------ Record excerpts
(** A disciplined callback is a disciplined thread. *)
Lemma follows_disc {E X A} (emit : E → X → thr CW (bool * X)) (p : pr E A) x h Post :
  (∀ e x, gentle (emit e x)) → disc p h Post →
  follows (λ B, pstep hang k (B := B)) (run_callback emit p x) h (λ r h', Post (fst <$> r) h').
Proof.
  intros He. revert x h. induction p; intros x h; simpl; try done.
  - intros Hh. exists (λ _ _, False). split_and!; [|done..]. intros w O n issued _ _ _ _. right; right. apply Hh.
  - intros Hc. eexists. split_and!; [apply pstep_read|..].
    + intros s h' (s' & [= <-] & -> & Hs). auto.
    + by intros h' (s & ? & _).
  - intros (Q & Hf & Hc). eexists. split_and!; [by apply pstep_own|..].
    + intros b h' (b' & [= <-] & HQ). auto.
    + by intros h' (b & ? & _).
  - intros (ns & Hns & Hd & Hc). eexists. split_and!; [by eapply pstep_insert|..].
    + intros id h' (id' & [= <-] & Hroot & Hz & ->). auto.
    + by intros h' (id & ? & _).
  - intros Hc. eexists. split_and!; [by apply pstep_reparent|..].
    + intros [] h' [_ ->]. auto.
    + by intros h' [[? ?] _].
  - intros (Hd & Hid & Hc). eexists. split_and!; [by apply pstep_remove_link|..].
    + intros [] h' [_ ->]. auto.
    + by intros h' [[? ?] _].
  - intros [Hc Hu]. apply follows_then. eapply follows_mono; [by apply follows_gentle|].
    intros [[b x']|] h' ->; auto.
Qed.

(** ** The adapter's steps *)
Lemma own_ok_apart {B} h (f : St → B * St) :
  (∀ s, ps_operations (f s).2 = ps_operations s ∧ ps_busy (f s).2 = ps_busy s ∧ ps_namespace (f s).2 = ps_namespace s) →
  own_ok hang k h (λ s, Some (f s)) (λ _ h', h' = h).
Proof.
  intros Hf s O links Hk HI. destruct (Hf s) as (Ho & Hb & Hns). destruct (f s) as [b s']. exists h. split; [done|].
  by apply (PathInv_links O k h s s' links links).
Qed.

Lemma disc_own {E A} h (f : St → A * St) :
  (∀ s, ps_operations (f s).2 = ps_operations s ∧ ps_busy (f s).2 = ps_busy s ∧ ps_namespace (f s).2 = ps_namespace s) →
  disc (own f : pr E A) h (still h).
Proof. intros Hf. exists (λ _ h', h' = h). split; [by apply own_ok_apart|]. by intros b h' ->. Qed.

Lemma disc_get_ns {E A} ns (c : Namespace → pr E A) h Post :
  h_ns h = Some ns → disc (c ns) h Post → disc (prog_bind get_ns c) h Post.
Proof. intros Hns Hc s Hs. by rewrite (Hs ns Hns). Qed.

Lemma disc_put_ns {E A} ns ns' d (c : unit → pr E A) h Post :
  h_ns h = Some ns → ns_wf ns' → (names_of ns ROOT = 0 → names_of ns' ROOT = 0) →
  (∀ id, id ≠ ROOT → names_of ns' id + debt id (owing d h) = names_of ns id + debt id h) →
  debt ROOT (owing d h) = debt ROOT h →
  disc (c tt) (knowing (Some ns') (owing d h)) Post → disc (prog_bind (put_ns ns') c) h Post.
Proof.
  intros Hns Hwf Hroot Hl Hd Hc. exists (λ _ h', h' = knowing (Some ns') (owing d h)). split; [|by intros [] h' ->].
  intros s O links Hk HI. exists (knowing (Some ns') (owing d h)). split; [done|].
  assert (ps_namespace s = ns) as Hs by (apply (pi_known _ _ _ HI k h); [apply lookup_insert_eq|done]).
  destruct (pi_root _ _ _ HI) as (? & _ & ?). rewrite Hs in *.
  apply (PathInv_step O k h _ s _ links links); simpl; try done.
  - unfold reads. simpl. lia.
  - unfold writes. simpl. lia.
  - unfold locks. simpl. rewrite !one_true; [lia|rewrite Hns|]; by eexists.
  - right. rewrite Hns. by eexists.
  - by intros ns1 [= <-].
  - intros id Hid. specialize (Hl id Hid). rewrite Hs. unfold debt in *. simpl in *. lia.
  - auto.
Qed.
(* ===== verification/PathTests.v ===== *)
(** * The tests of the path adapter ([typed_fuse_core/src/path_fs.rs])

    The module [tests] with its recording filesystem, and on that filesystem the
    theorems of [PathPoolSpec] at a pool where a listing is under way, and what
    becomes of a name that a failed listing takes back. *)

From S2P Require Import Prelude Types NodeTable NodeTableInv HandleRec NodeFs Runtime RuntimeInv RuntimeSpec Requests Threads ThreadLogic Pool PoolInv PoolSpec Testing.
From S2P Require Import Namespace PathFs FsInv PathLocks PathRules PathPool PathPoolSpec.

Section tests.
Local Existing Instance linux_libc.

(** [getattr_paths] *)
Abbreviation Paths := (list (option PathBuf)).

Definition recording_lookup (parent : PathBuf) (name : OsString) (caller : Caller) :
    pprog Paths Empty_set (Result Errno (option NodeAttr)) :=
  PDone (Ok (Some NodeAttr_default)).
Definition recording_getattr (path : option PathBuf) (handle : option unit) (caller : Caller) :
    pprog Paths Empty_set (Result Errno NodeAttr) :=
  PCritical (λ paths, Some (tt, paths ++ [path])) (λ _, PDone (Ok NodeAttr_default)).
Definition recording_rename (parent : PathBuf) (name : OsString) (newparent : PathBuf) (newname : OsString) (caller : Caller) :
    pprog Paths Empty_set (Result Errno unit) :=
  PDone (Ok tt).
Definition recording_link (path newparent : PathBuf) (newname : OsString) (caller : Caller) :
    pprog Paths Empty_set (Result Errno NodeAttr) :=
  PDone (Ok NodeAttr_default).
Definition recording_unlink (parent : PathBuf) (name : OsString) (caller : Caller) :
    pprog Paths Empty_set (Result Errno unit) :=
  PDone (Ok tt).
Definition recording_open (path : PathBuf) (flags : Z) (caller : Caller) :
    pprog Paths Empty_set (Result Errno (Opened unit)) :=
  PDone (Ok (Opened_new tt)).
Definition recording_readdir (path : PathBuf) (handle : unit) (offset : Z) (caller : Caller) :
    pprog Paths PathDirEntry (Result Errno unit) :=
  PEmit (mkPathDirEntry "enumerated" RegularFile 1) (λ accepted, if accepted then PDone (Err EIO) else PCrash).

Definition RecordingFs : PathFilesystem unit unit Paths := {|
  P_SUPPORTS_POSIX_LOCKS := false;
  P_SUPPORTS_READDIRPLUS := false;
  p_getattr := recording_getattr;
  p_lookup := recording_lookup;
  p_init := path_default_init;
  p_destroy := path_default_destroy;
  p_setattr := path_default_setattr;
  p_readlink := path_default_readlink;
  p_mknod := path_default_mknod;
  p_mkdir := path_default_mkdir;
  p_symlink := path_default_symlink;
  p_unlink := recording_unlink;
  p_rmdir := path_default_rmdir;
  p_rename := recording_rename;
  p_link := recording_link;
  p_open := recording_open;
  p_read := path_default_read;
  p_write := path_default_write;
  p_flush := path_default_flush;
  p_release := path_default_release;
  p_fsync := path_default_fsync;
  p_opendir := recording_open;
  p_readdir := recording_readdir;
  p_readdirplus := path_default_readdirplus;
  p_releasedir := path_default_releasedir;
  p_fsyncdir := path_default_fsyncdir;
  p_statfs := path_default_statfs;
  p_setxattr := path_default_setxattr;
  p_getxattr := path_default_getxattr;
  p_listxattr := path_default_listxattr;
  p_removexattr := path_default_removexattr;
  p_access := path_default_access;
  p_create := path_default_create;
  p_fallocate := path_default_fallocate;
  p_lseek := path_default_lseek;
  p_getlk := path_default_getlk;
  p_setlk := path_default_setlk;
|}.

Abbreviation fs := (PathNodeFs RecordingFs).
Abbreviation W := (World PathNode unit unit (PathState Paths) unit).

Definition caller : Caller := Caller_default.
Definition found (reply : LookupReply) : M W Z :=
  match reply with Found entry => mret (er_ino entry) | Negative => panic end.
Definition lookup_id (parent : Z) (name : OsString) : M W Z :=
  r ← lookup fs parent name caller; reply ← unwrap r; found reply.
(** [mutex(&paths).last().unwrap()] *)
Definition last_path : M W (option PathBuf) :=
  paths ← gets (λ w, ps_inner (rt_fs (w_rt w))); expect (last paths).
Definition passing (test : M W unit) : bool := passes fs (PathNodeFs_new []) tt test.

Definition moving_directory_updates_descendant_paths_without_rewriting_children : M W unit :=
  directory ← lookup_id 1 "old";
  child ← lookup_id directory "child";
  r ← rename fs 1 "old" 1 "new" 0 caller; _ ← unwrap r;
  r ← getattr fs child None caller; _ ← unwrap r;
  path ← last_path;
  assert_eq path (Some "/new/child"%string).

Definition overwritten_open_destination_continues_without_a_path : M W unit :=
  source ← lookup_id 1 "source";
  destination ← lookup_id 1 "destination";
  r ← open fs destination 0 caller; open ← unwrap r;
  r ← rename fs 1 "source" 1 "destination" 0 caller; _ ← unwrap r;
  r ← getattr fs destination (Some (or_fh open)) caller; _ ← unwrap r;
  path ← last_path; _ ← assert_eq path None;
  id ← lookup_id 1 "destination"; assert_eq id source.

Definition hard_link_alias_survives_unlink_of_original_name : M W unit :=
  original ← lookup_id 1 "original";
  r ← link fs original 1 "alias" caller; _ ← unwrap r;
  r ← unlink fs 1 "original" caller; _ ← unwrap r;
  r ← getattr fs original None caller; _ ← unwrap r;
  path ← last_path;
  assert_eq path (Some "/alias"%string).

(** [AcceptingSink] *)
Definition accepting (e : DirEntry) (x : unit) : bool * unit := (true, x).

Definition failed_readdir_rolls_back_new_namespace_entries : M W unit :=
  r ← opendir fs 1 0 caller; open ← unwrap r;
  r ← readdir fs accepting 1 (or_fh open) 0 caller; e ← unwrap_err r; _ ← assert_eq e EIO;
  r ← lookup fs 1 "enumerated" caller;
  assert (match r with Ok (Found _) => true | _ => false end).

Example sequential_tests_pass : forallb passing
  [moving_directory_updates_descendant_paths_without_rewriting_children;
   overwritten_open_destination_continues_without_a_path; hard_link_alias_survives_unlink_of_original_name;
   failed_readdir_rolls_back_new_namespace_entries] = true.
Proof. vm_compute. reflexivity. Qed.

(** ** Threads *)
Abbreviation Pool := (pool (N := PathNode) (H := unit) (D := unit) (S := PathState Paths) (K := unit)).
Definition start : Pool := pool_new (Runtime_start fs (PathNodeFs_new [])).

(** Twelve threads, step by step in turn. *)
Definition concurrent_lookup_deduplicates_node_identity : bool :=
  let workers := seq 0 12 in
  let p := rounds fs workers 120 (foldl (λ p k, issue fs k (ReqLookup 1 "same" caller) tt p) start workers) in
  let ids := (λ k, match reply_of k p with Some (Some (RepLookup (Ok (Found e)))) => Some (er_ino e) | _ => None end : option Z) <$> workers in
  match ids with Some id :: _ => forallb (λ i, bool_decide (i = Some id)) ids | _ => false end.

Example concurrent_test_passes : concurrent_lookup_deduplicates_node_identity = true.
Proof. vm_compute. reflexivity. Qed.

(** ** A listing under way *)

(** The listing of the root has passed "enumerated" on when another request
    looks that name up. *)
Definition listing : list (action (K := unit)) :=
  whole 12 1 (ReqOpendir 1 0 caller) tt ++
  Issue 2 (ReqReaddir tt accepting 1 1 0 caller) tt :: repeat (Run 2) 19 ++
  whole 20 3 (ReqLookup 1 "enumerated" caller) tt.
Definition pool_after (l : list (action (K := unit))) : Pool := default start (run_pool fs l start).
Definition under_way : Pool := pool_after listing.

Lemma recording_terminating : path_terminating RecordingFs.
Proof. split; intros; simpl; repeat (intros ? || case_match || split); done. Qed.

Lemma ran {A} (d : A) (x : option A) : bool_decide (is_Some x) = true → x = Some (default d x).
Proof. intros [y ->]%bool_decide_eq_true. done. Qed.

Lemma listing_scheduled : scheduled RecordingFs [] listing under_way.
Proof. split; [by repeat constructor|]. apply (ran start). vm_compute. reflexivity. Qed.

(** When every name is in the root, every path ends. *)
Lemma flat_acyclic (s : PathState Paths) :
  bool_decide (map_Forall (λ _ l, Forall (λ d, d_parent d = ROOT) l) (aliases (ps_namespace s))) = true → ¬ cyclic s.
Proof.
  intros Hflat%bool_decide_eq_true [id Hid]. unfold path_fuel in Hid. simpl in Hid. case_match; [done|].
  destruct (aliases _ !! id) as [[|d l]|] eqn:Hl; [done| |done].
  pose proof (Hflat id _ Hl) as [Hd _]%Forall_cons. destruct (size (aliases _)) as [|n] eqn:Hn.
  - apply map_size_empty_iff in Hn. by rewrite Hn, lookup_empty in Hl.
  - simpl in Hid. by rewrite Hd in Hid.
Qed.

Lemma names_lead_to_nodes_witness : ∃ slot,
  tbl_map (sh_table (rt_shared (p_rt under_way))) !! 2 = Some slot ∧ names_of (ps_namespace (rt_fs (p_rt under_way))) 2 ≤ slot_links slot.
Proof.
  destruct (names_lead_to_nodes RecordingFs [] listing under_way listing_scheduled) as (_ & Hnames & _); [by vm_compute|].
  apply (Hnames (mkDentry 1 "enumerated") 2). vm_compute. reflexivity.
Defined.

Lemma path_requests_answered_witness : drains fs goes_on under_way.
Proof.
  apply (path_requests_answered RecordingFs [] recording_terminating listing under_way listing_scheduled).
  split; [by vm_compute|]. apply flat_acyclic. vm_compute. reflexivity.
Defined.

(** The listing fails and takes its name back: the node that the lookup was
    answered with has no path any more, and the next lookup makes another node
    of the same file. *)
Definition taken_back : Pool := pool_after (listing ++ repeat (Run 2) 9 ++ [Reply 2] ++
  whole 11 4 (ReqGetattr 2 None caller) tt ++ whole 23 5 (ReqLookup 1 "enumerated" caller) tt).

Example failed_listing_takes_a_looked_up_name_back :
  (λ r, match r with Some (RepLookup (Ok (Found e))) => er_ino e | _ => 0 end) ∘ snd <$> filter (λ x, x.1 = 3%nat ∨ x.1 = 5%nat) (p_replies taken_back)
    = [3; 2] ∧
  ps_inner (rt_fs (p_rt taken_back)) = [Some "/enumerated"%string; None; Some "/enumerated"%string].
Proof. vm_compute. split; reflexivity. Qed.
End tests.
------------
» Assignment:
Sift through the entries and copy every line with "Result".

» Response to the task:
    pprog Paths Empty_set (Result Errno (option NodeAttr)) :=
    pprog Paths Empty_set (Result Errno NodeAttr) :=
    pprog Paths Empty_set (Result Errno unit) :=
    pprog Paths Empty_set (Result Errno NodeAttr) :=
    pprog Paths Empty_set (Result Errno unit) :=
    pprog Paths Empty_set (Result Errno (Opened unit)) :=
    pprog Paths PathDirEntry (Result Errno unit) :=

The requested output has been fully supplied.